Mustafa Amca köylüler arasında efsane olur, yıllar geçtikçe köylerdeki çocuklarda okuma aşkı yerleşir. 2005 yılında Mustafa Amca vefat eder. Tüm Kapadokya çok üzülür, aralarında toplanırlar. Ürgüp’e Eşekli Kütüphaneci Mustafa Güzelgöz ve eşeğinin heykelini dikerler.
 
 
İşte bir fırsat alanı görüp, bulunduğun yere  olumlu katkı sağlamak istersen girişimci çalışan olursun. Herşeyi tepeden inme beklemeden önce kendinde, sonra ailende, sonra yaşadığın sokak, mahalle, semt, kasaba, ilçe, il düzeyinde değişimi başardında, bu etki tıpkı göle atılan küçük bir taşın yaydığı dalga gibi büyük etki oluşturan dalgalara neden olur ve ülke ilerler, gelişir. 
 
 
Eğer bulunduğun yer yerinde sayıyorsa bu gerilemedir. Olumlu yönde değiştirip dönüştürmelisin. 
 
Evren düşünceyi değil, hareketi alkışlar. 
 
 
Mustafa Amcanın örneğinde olduğu gibi iz bırakabilirsek, gelecek nesiller bizi olumlu yaad eder.
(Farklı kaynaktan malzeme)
Lemma first_current_lowest (current : Z -> bool) (n : nat) (i j : Z) :
  i <= j < i + Z.of_nat n -> current j = true ->
  (forall k, i <= k < j -> current k = false) ->
  first_current current n i = Some j.
Proof.
  intros Hrange Hcur Hbefore.
  destruct (first_current current n i) as [j' |] eqn:Hfc.
  - apply first_current_Some in Hfc as (Hr' & Hc' & Hb').
    destruct (Z.lt_trichotomy j j') as [Hlt | [-> | Hgt]]; [| reflexivity |].
    + rewrite Hb' in Hcur by lia. discriminate.
    + rewrite Hbefore in Hc' by lia. discriminate.
  - rewrite (first_current_None _ _ _ Hfc j Hrange) in Hcur. discriminate.
Qed.

Lemma isOnViewParameterOfCurrentMode_agree (k : Z) (w w' : W) :
  handler w' = handler w ->
  length (onViewParameters (ctrl w')) = length (onViewParameters (ctrl w)) ->
  isOnViewParameterOfCurrentMode sp k w' = isOnViewParameterOfCurrentMode sp k w.
Proof.
  intros Hh Hlen. unfold isOnViewParameterOfCurrentMode, nslots. now rewrite Hh, Hlen.
Qed.

Lemma same_but_labels_and_focus_refl (w : W) : same_but_labels_and_focus w w.
Proof. unfold same_but_labels_and_focus. repeat split. Qed.

Lemma same_but_labels_and_focus_trans (w1 w2 w3 : W) :
  same_but_labels_and_focus w1 w2 -> same_but_labels_and_focus w2 w3 ->
  same_but_labels_and_focus w1 w3.
Proof.
  unfold same_but_labels_and_focus. intros H12 H23.
  decompose [and] H12. decompose [and] H23. repeat split; congruence.
Qed.

Lemma same_on_label (i : Z) (f : Label -> Label) (w : W) :
  same_but_labels_and_focus w (on_label i f w).
Proof.
  unfold same_but_labels_and_focus, on_label, on_ctrl; simpl.
  repeat split. apply length_alter.
Qed.

Lemma same_set_focus (i : Z) (w : W) :
  same_but_labels_and_focus w (on_ctrl (set_onViewIndexWithFocus i) w).
Proof. unfold same_but_labels_and_focus; simpl. repeat split. Qed.

Lemma lookup_on_label (i : Z) (f : Label -> Label) (w : W) (k : nat) :
  onViewParameters (ctrl (on_label i f w)) !! k
  = if decide (k = Z.to_nat i) then f <$> onViewParameters (ctrl w) !! k
    else onViewParameters (ctrl w) !! k.
Proof.
  unfold on_label, on_ctrl; simpl. rewrite list_lookup_alter.
  repeat case_decide; subst; congruence.
Qed.

(** One turn of the loop of [setModeOnViewParameters], at an index that is
    the index of a label. *)
Lemma setMode_body_run (i : Z) (first : bool) (w : W) (l : Label) :
  0 <= i <= INT_MAX ->
  onViewParameters (ctrl w) !! Z.to_nat i = Some l ->
  exists w1 : W,
    setMode_body sp i first w
    = (if isOnViewParameterOfCurrentMode sp i w then false else first, w1, [])
    /\ same_but_labels_and_focus w w1
    /\ (forall k : nat,
          onViewParameters (ctrl w1) !! k
          = if decide (k = Z.to_nat i)
            then Some (setMode_label (isOnViewParameterOfCurrentMode sp i w)
                         (bool_decide (state (handler w) = End)) l)
            else onViewParameters (ctrl w) !! k)
    /\ onViewIndexWithFocus (ctrl w1)
       = if isOnViewParameterOfCurrentMode sp i w && first then i
         else onViewIndexWithFocus (ctrl w).
Proof.
  intros Hi Hl.
  destruct (index_conversions i Hi) as (Hint & Huns & _).
  unfold setMode_body. rewrite Huns, Hint.
  destruct (isOnViewParameterOfCurrentMode sp i w) eqn:Hcur; unfold_M; rewrite Hcur; simpl.
  - destruct first; simpl.
    + eexists. split; [reflexivity |]. split; [| split].
      * repeat (eapply same_but_labels_and_focus_trans; [| apply same_on_label]).
        apply same_set_focus.
      * intros k. rewrite !lookup_on_label. simpl.
        case_decide as Hk; [| reflexivity]. subst k. rewrite Hl. reflexivity.
      * reflexivity.
    + eexists. split; [reflexivity |]. split; [| split].
      * repeat (eapply same_but_labels_and_focus_trans; [| apply same_on_label]).
        apply same_but_labels_and_focus_refl.
      * intros k. rewrite !lookup_on_label.
        case_decide as Hk; [| reflexivity]. subst k. rewrite Hl. reflexivity.
      * reflexivity.
  - assert (Hstop : label_at i (on_label i stopEdit w) = Some (stopEdit l)).
    { unfold label_at. rewrite lookup_on_label.
      case_decide; [| congruence]. now rewrite Hl. }
    unfold label_at in Hstop. unfold label_at. rewrite Hstop. simpl.
    unfold setMode_label.
    destruct (negb (isSet (stopEdit l)) || bool_decide (state (handler w) = End)); simpl.
    + eexists. split; [reflexivity |]. split; [| split].
      * repeat (eapply same_but_labels_and_focus_trans; [| apply same_on_label]).
        apply same_but_labels_and_focus_refl.
      * intros k. rewrite !lookup_on_label.
        case_decide as Hk; [| reflexivity]. subst k. rewrite Hl. reflexivity.
      * reflexivity.
    + eexists. split; [reflexivity |]. split; [| split].
      * apply same_on_label.
      * intros k. rewrite !lookup_on_label.
        case_decide as Hk; [| reflexivity]. subst k. rewrite Hl. reflexivity.
      * reflexivity.
Qed.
Bununla birlikte Mustafa Amca döneminde o bölgede görev yapmış nice üst düzey, orta düzen memurlar bürokratlar geldi geçti, ye kürküm ye tarzı yaklaşıp, koltuğa gömülüp, belli ideolojilere hizmet eden, dünyalık peşinde koşup,  ataletle yerinden kıpırdamayan ve o yörede görev yapıp adı, varlığı bile bilinmeyen bir kişi olarak tarih sahnesinde adımız zavallı olarak yazılır. 
 
 
 
Mustafa Amca gibi kişiler gönüllerde yer ederek birer isimsiz kahramana dönüşürler. 
 
 
Toplam blog
: 77
: 707
Kayıt tarihi
: 03.07.08
 
 

37 yaşındayım, yüksek lisans mezunuyum. ve girişimciyim. İngilizcem iyi sayılır. Gıda ve perakend..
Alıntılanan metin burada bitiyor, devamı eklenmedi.